I did self-publish recently, in both app form and POD trade paperback, but when another publisher (established, if small) offered to take on the UK licence I discontinued the POD edition in Britain and went for it. The revenue per copy is not a lot different, so why? Partly it was because their print quality is way higher than I could hope for from digital POD. So that's definitely the vanity aspect. But there is also a credibility factor which seems to be a deciding factor for most readers. The self-published trade paperbacks have been on sale for a couple of months, but it's the editions by "a proper publisher" that are suddenly stirring up a lot of interest.

Also, bookshops and print reviewers alike are sniffy about self-published work but are at least willing to give serious attention to books from even a small regular publisher. That's logical enough, as the regular publisher had to pick that book from the hundreds of others they might have published. Hard as it is as an author to receive rejection letters, with self-publishing it's even harder to send them :)

Matt Kelland said...

There are certainly advantages to third party publishing over self-publishing, there's no denying it. And my friend is in the luxurious position of already being successful, with a loyal personal following, so he's not in the same position as someone wanting to break into the business.

Here's a great post that explodes some of the myths about both third party publishing and self-publishing.

Jacqvern said...

Well, did it occur to your friend that the traditional publishing offer came after he was already successful? Just saying.

I'm not supporting or rejecting any of the publishing ways. The right one is the way that will get the book published and sold, either traditional, indie or combination of both.

However, mentality is a very difficult thing to change and it takes many years.

And the debate about traditional vs. indie has already gone too far. :)

Thank you for the post :)

Matt Kelland said...

"did it occur to your friend that the traditional publishing offer came after he was already successful?"

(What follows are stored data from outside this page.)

Lemma set_existing m c : cm_ok m -> c_Type c ∈ types m ->
  cm_ok (cs_set m c) /\ cm_Live (cs_set m c) = cm_Live m /\ types (cs_set m c) = types m /\
  exists i, cs_index (conditions m) (c_Type c) = Some i /\ conditions (cs_set m c) = <[i := c]> (conditions m).
Proof.
  intros Hok Ht. destruct (index_of_type m _ Ht) as (i & d & Hi & Hd & Hdt). rewrite (cs_update m c i Hi).
  assert (Ec : conditions (store_at (mkPtr (cm_Live m) i) c m) = <[i := c]> (conditions m)).
  { unfold conditions, store_at. simpl. rewrite list_lookup_alter, decide_True by done.
    apply lookup_lt_is_Some_2 in Hok as [a Ha]. by rewrite Ha. }
  split_and!; [|done| |by exists i].
  - unfold cm_ok, store_at. simpl. by rewrite length_alter.
  - unfold types. rewrite Ec, list_fmap_insert. apply list_insert_id. by rewrite list_lookup_fmap, Hd, <- Hdt.
Qed.
Lemma value_set m c t : cm_ok m -> c_Type c ∈ types m ->
  conditionSnapshot (cs_set m c) t = if c_Type c =s t then Some c else conditionSnapshot m t.
Proof.
  intros Hok Ht. destruct (set_existing m c Hok Ht) as (Hok' & Hl & Hty & i & Hi & Ec).
  unfold conditionSnapshot, FindPtr. rewrite (index_types _ (conditions m) t Hty).
  destruct (String.eqb_spec (c_Type c) t) as [<-|Hne].
  - rewrite Hi. cbn [fmap option_fmap option_map mbind option_bind]. rewrite deref_live, Ec by done.
    destruct (cs_index_some _ _ _ Hi) as (d & Hd & _). rewrite list_lookup_insert_eq; [done|]. by eapply lookup_lt_Some.
  - destruct (cs_index (conditions m) t) as [j|] eqn:Ej; [|done]. cbn [fmap option_fmap option_map mbind option_bind].
    rewrite !deref_live, Ec by done. rewrite list_lookup_insert_ne; [done|]. intros <-.
    destruct (cs_index_some _ _ _ Hi) as (d & Hd & Hdt & _). destruct (cs_index_some _ _ _ Ej) as (d' & Hd' & Hdt' & _).
    congruence.
Qed.
Lemma updates_existing updates m : cm_ok m -> Forall (fun c => c_Type c ∈ types m) updates ->
  let m' := foldl cs_set m updates in
  cm_ok m' /\ (forall t, FindPtr m' t = FindPtr m t) /\
  (forall t, conditionSnapshot m' t = latest t (conditionSnapshot m t) updates).
Proof.
  revert m. induction updates as [|c updates IH]; intros m Hok Hu; [done|]. cbn [foldl].
  apply Forall_cons in Hu as [Hc Hu]. destruct (set_existing m c Hok Hc) as (Hok' & Hl & Hty & _).
  destruct (IH (cs_set m c)) as (H1 & H2 & H3); [done|by rewrite Hty|]. split_and!; [done|..].
  - intros t. rewrite H2. unfold FindPtr. by rewrite Hl, (index_types _ (conditions m) t Hty).
  - intros t. rewrite H3. unfold latest at 2. cbn [foldl]. by rewrite value_set.
Qed.

(** ** Property: what a reconcile reports *)
Ltac on_reason c :=
  match goal with |- context [String.eqb (c_Reason c) ?x] => destruct (String.eqb_spec (c_Reason c) x) end.

(** Property: The Events of a reconcile that adds no condition type, over any memory and
    any updates: a data reset and a maintenance hold are reported exactly when what
    they last became differs from what the condition was at the start (by reason and
    message, and by reason), while a lost or restored sidecar readiness and a
    blocked state sync are never reported, however the condition changed: the pointer to what it
    was shows what it is. *)
Theorem events_of_reconcile chainID before updates : cm_ok before ->
  Forall (fun c => c_Type c ∈ types before) updates ->
  let r := reconcileEvents chainID before updates in
  let was t := conditionSnapshot before t in
  let now t := latest t (was t) updates in
  rp_Sidecar r = [] /\ rp_StateSync r = [] /\
  (forall p c, was ConditionDataResetInProgress = Some p -> now ConditionDataResetInProgress = Some c ->
   rp_DataReset r <> [] <->
   (c_Reason p <> c_Reason c \/ c_Message p <> c_Message c) /\
   c_Reason c ∈ [ReasonResetRunning; ReasonResetComplete; ReasonResetFailed]) /\
  (forall p c, was ConditionMaintenanceInProgress = Some p -> now ConditionMaintenanceInProgress = Some c ->
   rp_Maintenance r <> [] <->
   c_Reason p <> c_Reason c /\
   (c_Reason c ∈ [ReasonHeld; ReasonArmed] \/ c_Reason c = ReasonNotHeld /\ c_Status p = ConditionTrue)).
Proof.
  intros Hok Hu. cbv zeta. unfold reconcileEvents. destruct (updates_existing updates before Hok Hu) as (_ & Hptr & Hval).
  set (m := foldl cs_set before updates) in *. clearbody m. split_and!; cbn [rp_Sidecar rp_StateSync rp_DataReset rp_Maintenance].
  - unfold emitSidecarReadinessEvent. rewrite Hptr.
    destruct (FindPtr before ConditionSidecarReady ≫= deref m) as [c|]; [|done]. cbv zeta.
    destruct (bool_decide_reflect (c_Status c = ConditionFalse)) as [->|]; by rewrite ?andb_false_r.
  - unfold emitStateSyncBlockedEvent. rewrite Hptr.
    destruct (FindPtr before ConditionStateSyncReady ≫= deref m) as [c|]; [|done].
    rewrite (bool_decide_eq_true_2 (c_Status c = c_Status c)), String.eqb_refl by done. by destruct (_ || _).
  - intros p c Hp Hc. unfold emitDataResetEvent. fold (conditionSnapshot m ConditionDataResetInProgress).
    rewrite Hval, Hc, Hp. rewrite !elem_of_cons, elem_of_nil.
    destruct (String.eqb_spec (c_Reason p) (c_Reason c)), (String.eqb_spec (c_Message p) (c_Message c)); cbn [andb];
      repeat on_reason c; split; intuition (done || congruence).
  - intros p c Hp Hc. unfold emitMaintenanceEvent. fold (conditionSnapshot m ConditionMaintenanceInProgress).
    rewrite Hval, Hc, Hp. rewrite !elem_of_cons, elem_of_nil.
    destruct (String.eqb_spec (c_Reason p) (c_Reason c)); repeat on_reason c;
      try (destruct (bool_decide_reflect (c_Status p = ConditionTrue))); split; intuition (done || congruence).
Qed.
End Updates.

(** ** The interface can hold, and a transition lost *)
Module EventExamples.
Definition first_of (l : list Condition) (t : string) : option nat := fst <$> list_find (fun c => c_Type c = t) l.
(** An append that moves the slice to a larger array. *)
Definition slices : ConditionSlices := {|
  cs_index := first_of;
  cs_set m c := match first_of (conditions m) (c_Type c) with
                | Some i => store_at (mkPtr (cm_Live m) i) c m
                | None => mkCmem (cm_Arrays m ++ [conditions m ++ [c]]) (length (cm_Arrays m))
                end;
|}.
Lemma slices_laws : ConditionSlicesLaws slices.
Proof.
  split; simpl.
  - intros l t i. unfold first_of. destruct (list_find _ l) as [[j c]|] eqn:Ef; [|done]. intros [= <-].
    apply list_find_Some in Ef as (Hc & Ht & Hmin). exists c. split_and!; [done|done|]. intros k d Hd Hdt.
    destruct (decide (j <= k)) as [|Hlt]; [done|]. by destruct (Hmin k d Hd ltac:(lia)).
  - intros l t. unfold first_of. destruct (list_find _ l) as [[j c]|] eqn:Ef.
    + split; [done|]. apply list_find_Some in Ef as (Hc & Ht & _). rewrite Forall_lookup. intros H. by destruct (H j c Hc).
    + split; [|done]. intros _. by apply list_find_None in Ef.
  - intros m c i Hi. by rewrite Hi.
  - intros m c Hi Hl. rewrite Hi. split_and!.
    + unfold conditions at 1. simpl. by rewrite lookup_app_r, Nat.sub_diag by lia.
    + simpl. rewrite length_app. simpl. lia.
    + intros p d. unfold deref. simpl. intros Hd. destruct (cm_Arrays m !! cp_Array p) as [a|] eqn:Ea; [|done].
      by rewrite (lookup_app_l_Some _ _ _ _ Ea).
Qed.

Definition cond (t : string) (status : ConditionStatus) (reason message : string) : Condition :=
  mkCondition t status reason message 1.
Definition settled_node : cmem :=
  mkCmem [[cond ConditionSidecarReady ConditionTrue "Ready" "sidecar returned 200";
           cond ConditionStateSyncReady ConditionTrue ReasonStateSyncReady "2 canonical syncers";
           cond ConditionDataResetInProgress ConditionFalse ReasonNoResetRequested "";
           cond ConditionMaintenanceInProgress ConditionFalse ReasonNotHeld ""]] 0.
(** The sidecar stops being ready, the syncers go, and a data reset starts. *)
Definition updates : list Condition :=
  [cond ConditionStateSyncReady ConditionFalse ReasonStateSyncNoSyncersConfigured "found 0";
   cond ConditionDataResetInProgress ConditionTrue ReasonResetRunning "wiping";
   cond ConditionSidecarReady ConditionFalse "NotReady" "sidecar returned 503, re-issuing mark-ready"].

(** Property: Of three transitions in one reconcile the Events name the data reset alone;
    had the condition been copied as the data reset's is, the two others would be there. *)
Theorem readiness_transition_unreported :
  let m := foldl (@cs_set slices) settled_node updates in
  @reconcileEvents slices "pacific-1" settled_node updates =
    mkReported [] [] [mkEvent EventNormal "DataResetStarted" "wiping"] [] /\
  (** the same comparisons, against arrays nothing wrote to since *)
  let kept := mkCmem (cm_Arrays m ++ cm_Arrays settled_node) (cm_Live m) in
  map ev_Reason (@emitSidecarReadinessEvent slices kept (Some (mkPtr 1 0))) = ["SidecarReadinessLost"] /\
  map ev_Reason (@emitStateSyncBlockedEvent slices "pacific-1" kept (Some (mkPtr 1 1))) = ["StateSyncBlocked"].
Proof.
  cbv zeta. repeat split; vm_compute; reflexivity.
Qed.
Lemma events_of_reconcile_witness :
  rp_Sidecar (@reconcileEvents slices "pacific-1" settled_node updates) = [] /\
  rp_DataReset (@reconcileEvents slices "pacific-1" settled_node updates) <> [].
Proof.
  assert (Ht : Forall (fun c => c_Type c ∈ types settled_node) updates) by (unfold updates; repeat constructor).
  destruct (@events_of_reconcile slices slices_laws "pacific-1" settled_node updates ltac:(unfold cm_ok; simpl; lia) Ht)
    as (H1 & _ & H2 & _).
  split; [exact H1|]. eapply H2; [reflexivity..|]. split; [by left|]. by left.
Defined.
End EventExamples.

Absolutely, yes. He's been selling books for well over a decade, but just decided it would be nice to have one from a big publisher, even though he would make less money from it. Hence why I found this reversal interesting - vanity publishing as something to indulge in after becoming successful, not as a way to break into becoming an author.

J.R. LeMar said...

I've signed up to Amazon's createspace, getting ready to format my debut novel THE CYBERSTALKER right now.